# Friedman Function

To train and benchmark each MLP, we use a Friedman function, specifically the one proposed in this [1979 paper on nonparametric regression](https://www.slac.stanford.edu/pubs/slacpubs/2250/slac-pub-2336.pdf).
The inputs $\mathbf{x} \in [0, 1]^6$ lie within a unit hypercube, and the response noise $\epsilon \sim \mathcal{N}(0, 1)$ follows a standard normal distribution.
Note that $x_6$ serves solely as input noise, as its coefficient is zero.
The response is defined as

$$
y = 10 \sin(\pi x_1 x_2) + 20 (x_3 - 0.5)^2 + 10 x_4 + 5 x_5 + 0 x_6 + \epsilon,
$$

and is later scaled by a factor of $0.2$, resulting in approximately unit variance.
This helps with convergence and metric interpretability.

In [1]:
import numpy as np
import pandas as pd

In [2]:
def generate_friedman(samples: int, path: str) -> None:
    X = np.random.rand(6, samples)
    y = (
        10 * np.sin(np.pi * X[0] * X[1])
        + 20 * (X[2] - 0.5) ** 2
        + 10 * X[3]
        + 5 * X[4]
        + np.random.randn(samples)
    ).reshape(-1, 1)
    y *= 0.2

    print(f"{path.split('.')[0]} response variance: {y.var(ddof=1):.6f}")
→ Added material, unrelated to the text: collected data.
(** The rendered text is the abstract table, printed. *)
Lemma render_is_print s : render_ruleset s = print_table (table_of s).
Proof.
  unfold render_ruleset, print_table, print_set, print_chain, print_block, print_line, table_of, cidr_set.
  destruct (tp_core_uid s) as [uid|];
    cbn [map app foldr repeat t_bypass_v4 t_bypass_v6 t_prerouting t_output]; unfold print_rule, str_join;
    cbn [map app print_cond print_action r_conds r_action String.concat];
    generalize (show_hex (tp_proxy_fwmark s)) as m; generalize (show_Z (tp_tproxy_port s)) as port;
    try generalize (show_Z uid) as u; intros;
    generalize (String.concat ", " (cidr_list (tp_bypass_subnets s) LOCAL_BYPASS_V4)) as b4;
    generalize (String.concat ", " (cidr_list (tp_bypass_subnets_v6 s) LOCAL_BYPASS_V6)) as b6; intros.
  all: by_leaves.
Qed.

Section Ruleset.
Context `{Cidrs}.

(** Whose packets [output] marks: TCP and UDP, to port 53 whatever the destination
    and the user, and otherwise neither to an exempt destination nor by the core. *)
Definition intercepts (s : TProxySettings) (p : Packet) : bool :=
  tcp_or_udp p &&
  ((pk_dport p =? 53) ||
   negb (bypassed (table_of s) p) &&
   match tp_core_uid s with Some uid => bool_decide (pk_uid p ≠ Some uid) | None => true end).

Lemma with_mark_id p : with_mark p (pk_mark p) = p.
Proof. by destruct p. Qed.

Lemma daddr_cases t p :
  bool_decide (is_v6 (pk_dst p) = false) && bypassed t p = negb (is_v6 (pk_dst p)) && bypassed t p ∧
  bool_decide (is_v6 (pk_dst p) = true) && bypassed t p = is_v6 (pk_dst p) && bypassed t p.
Proof. by destruct (is_v6 (pk_dst p)). Qed.

Lemma output_spec s p :
  output (table_of s) p =
    if intercepts s p then with_mark p (tp_proxy_fwmark s) else p.
Proof.
  unfold output, intercepts. destruct (daddr_cases (table_of s) p) as [E4 E6].
  set (t := table_of s) in *. unfold t at 2. destruct (tp_core_uid s) as [uid|] eqn:Eu;
    unfold table_of; rewrite Eu; cbn -[bypassed]; rewrite E4, E6;
    (destruct (pk_mark p =? tp_proxy_fwmark s) eqn:Em;
      [apply Z.eqb_eq in Em; rewrite <-Em, with_mark_id; cbn; by case_match|]); cbn -[bypassed].
  all: destruct (tcp_or_udp p); cbn -[bypassed]; [|repeat case_match; done].
  all: destruct (pk_dport p =? 53); cbn -[bypassed]; [done|].
  - destruct (decide (pk_uid p = Some uid)) as [Ep|Ep].
    + rewrite (bool_decide_eq_true_2 _ Ep), (bool_decide_eq_false_2 (pk_uid p ≠ Some uid)) by naive_solver.
      by rewrite andb_false_r.
    + rewrite (bool_decide_eq_false_2 _ Ep), (bool_decide_eq_true_2 _ Ep). cbn.
      by destruct (is_v6 (pk_dst p)), (bypassed t p).
  - by destruct (is_v6 (pk_dst p)), (bypassed t p).
Qed.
    data = np.concatenate([X.T, y], axis=-1)
    columns = [f"x_{i + 1}" for i in range(6)] + ["y"]
    pd.DataFrame(data, columns=columns).to_csv(path, index=False)

In [3]:
np.random.seed(42)
generate_friedman(samples=8_000, path="train.csv")
generate_friedman(samples=2_000, path="test.csv")

train response variance: 1.017834
test response variance: 0.925737